This post is a something a little different, and a first for the blog. I was recently introduced to Ala Mairi, a luxury ethical fashion brand which combines a fusion of traditional Scottish and Pakistani artisan techniques to produce beautifully handcrafted clothing and scarves. Ala Mairi is also a social enterprise which supports the artisans who produce the clothing, and actively encourages female entrepreneurship in both countries. These are things that are very important to me, and practices that I wish more designers and companies would take on board. So I was very excited when I was given the opportunity to do a wee short interview with the brand's founder and creative director Fatima Mahmood, to find out a bit more.
First of all, how important do you think is it to encourage female entrepreneurship?
Absolutely essential, as Hilary Clinton said 'women are the largest untapped reservoir of talent in the world'. We need women entrepreneurs to feel the need to improve the lives of others. We need to find the gap and teach skills ,educate the communities and focus on the outcome of the training. Make a way of sustainable income from the skills so they feel the sense of achievement, earning their own livelihood and self respect.
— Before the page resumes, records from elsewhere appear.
(** Once it has a runner of the group, it is the one found. *)
Lemma first_serving_after group_id wp ws s s1 :
  wp ∈ ws → (wd_workers s1 !! wp ≫= w_group_id_) = Some group_id →
  (∀ p, p ≠ wp → wd_workers s1 !! p = wd_workers s !! p) →
  first_serving group_id ws s = Some wp ∨ first_serving group_id ws s = None →
  first_serving group_id ws s1 = Some wp.
Proof.
  intros Hin Hg Hother Hf. induction ws as [|p ws IH]; [by apply not_elem_of_nil in Hin|].
  cbn in *. destruct (decide (p = wp)) as [->|Hne].
  - by rewrite bool_decide_true.
  - rewrite Hother by done. case_bool_decide; [naive_solver|].
    apply IH; [|done]. by apply elem_of_cons in Hin as [?|?].
Qed.

Lemma groups_assigned_update wp w ws s s1 :
  groups_assigned ws s → wd_workers s1 !! wp = Some w → is_Some (w_group_id_ w) →
  (∀ p, p ≠ wp → wd_workers s1 !! p = wd_workers s !! p) → groups_assigned ws s1.
Proof.
  intros Ha Hw [id Hid] Hother. eapply Forall_impl; [exact Ha|]. intros p (w' & id' & Hw' & Hid').
  destruct (decide (p = wp)) as [->|Hne]; [by exists w, id|].
  exists w', id'. by rewrite Hother.
Qed.

(** C32. Runners of one group share a worker: in a pool whose workers have
    group ids, two runners created one after the other with the same non-zero
    group id are owned by the same worker, which then serves that group. *)
Theorem same_group_same_worker group_id priority1 priority2 name1 name2 m s
    (Hg : group_id ≠ kDefaultGroupId) (Ha : groups_assigned (wm_workers_ m) s)
    (Hnd : NoDup (wm_workers_ m))
    (Hidx : 0 ≤ wm_index_ m < Z.of_nat (length (wm_workers_ m)))
    (Hsize : 2 ≤ wm_size_ m) :
  ∃ q1 q2 wp m1 m2 s1 s2,
    CreateTaskRunner group_id priority1 true name1 m s = Ok ((q1, m1), s1) ∧
    CreateTaskRunner group_id priority2 true name2 m1 s1 = Ok ((q2, m2), s2) ∧
    q1 ≠ q2 ∧ wp ∈ wm_workers_ m ∧
    (tr_worker_ <$> wd_runners s2 !! q1) = Some (Some wp) ∧
    (tr_worker_ <$> wd_runners s2 !! q2) = Some (Some wp) ∧
    (wd_workers s2 !! wp ≫= w_group_id_) = Some group_id.
Proof.
  destruct (group_worker_picked group_id m s Hsize Hidx) as (wp & m1 & Hin & Hws & Hcase).
  pose proof (proj1 (Forall_forall _ _) Ha wp Hin) as (w & id & Hw & Hid).
  pose proof (CreateTaskRunner_group_run group_id priority1 name1 m s wp w m1 Hg Ha Hw Hcase) as E1.
  cbn zeta in E1. set (q1 := alloc (wd_runners s)) in *.
  match type of E1 with _ = Ok (_, ?t) => set (s1 := t) in * end.
  assert (Hbg : w_group_id_ (bound q1 group_id w) = Some group_id).
  { unfold bound. destruct (Z.eqb_spec group_id kDefaultGroupId); done. }
  assert (Hw1 : wd_workers s1 !! wp = Some (bound q1 group_id w)) by apply lookup_insert_eq.
  assert (Hother : ∀ p, p ≠ wp → wd_workers s1 !! p = wd_workers s !! p).
  { intros p Hp. cbn. by rewrite lookup_insert_ne. }
  assert (Hfirst : first_serving group_id (wm_workers_ m1) s1 = Some wp).
  { rewrite Hws. apply (first_serving_after group_id wp _ s); [done|by rewrite Hw1|done|tauto]. }
  assert (Ha1 : groups_assigned (wm_workers_ m1) s1).
  { rewrite Hws. by eapply groups_assigned_update; [exact Ha|exact Hw1|rewrite Hbg|]. }
  pose proof (CreateTaskRunner_group_run group_id priority2 name2 m1 s1 wp _ m1 Hg Ha1 Hw1
    (or_introl (conj Hfirst eq_refl))) as E2.
  cbn zeta in E2. set (q2 := alloc (wd_runners s1)) in *.
  assert (Hq1 : wd_runners s1 !! q1 = Some (fresh_runner group_id priority1 true name1 (Some wp) s))
    by apply lookup_insert_eq.
  assert (Hq : q1 ≠ q2).
  { intros Heq. rewrite Heq in Hq1. unfold q2 in Hq1. by rewrite alloc_fresh in Hq1. }
  exists q1, q2, wp, m1, m1. do 2 eexists. split; [exact E1|]. split; [exact E2|].
  split; [done|]. split; [done|]. split; [|split]; cbn.
  - by rewrite lookup_insert_ne, lookup_insert_eq.
  - by rewrite lookup_insert_eq.
  - rewrite lookup_insert_eq. cbn. destruct (Z.eqb_spec group_id kDefaultGroupId); done.
Qed.
End Placement.

(** ** Growing *)

Section Growing.
Context {Q : Type} `{PriorityQueue DelayedEntry Q} `{WorkerBackend}.
Implicit Types (s : World Q) (w : Worker) (m : WorkerManager).

Lemma keeps_runners_put_worker p w : keeps (@wd_runners Q) (put_worker p w).
Proof. by apply keeps_modify. Qed.

Lemma keeps_runners_log e : keeps (@wd_runners Q) (log e).
Proof. by apply keeps_modify. Qed.

Lemma keeps_runners_Task_new c : keeps (@wd_runners Q) (Task_new c).
Proof. intros s a s' E. unfold Task_new in E. by simplify_eq. Qed.

#[local] Hint Resolve keeps_runners_put_worker keeps_runners_log keeps_runners_Task_new : footstone.

Lemma keeps_runners_lift_worker {A} p (g : gmap runner_ptr (TaskRunner Q) → Worker → outcome (A * Worker)) :
  keeps (@wd_runners Q) (lift_worker p g).
Proof. unfold lift_worker. keeps_auto. Qed.

Lemma keeps_runners_Bind_list p gs : keeps (@wd_runners Q) (Worker_Bind_list p gs).
Proof.
  unfold Worker_Bind_list, lift_worker_, Notify. keeps_auto; try apply keeps_runners_lift_worker.
Qed.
What advice would you give to someone interested in starting their own business or social enterprise?
Spend time with the community. Feel their need, feel what they are capable of, and find ways to help them. Living among the unfortunate will make your passion to set up your SE stronger, and when you start making the difference in their lives the satisfaction you will get is something money can't buy! Be strong, persistent and believe in yourself.
How has the Women Development Project improved the lives of the artisans you work with?
The women can buy their own clothes and books for their children. They have sense of self worth and confidence now. The positive mental change is wonderful to experience, they have smiles on their faces and they don't feel victims of circumstances anymore.
What inspired you combine the fusion of Scottish and Pakistani culture in your designs, and how important is ethical manufacturing in both these countries?
Meeting artisans from both countries and loving their work of art, the intricate craftsmanship is the inspiration. Ethical manufacturing is core of Ala Mairi. Hand woven fabrics by Scottish Artisans mixed with hand embroider, hand embellishments, hand dyed 100% silks.
And finally, if you had to pick a favorite piece from your collection, what would it be and why?
The Ayla snood as I love the subtlety of the unique grey colour - in order to achieve such unusual colours we hand dye all of our fabrics. I think the handmade weave panel works really well with the hand embroidered motifs with contrasting hand dyed yarns. I love the Motif pattern as It was from my inspirations from fair isle motifs. I transferred the fair isle designs in wooden blocks in order to get the motifs for embroidery.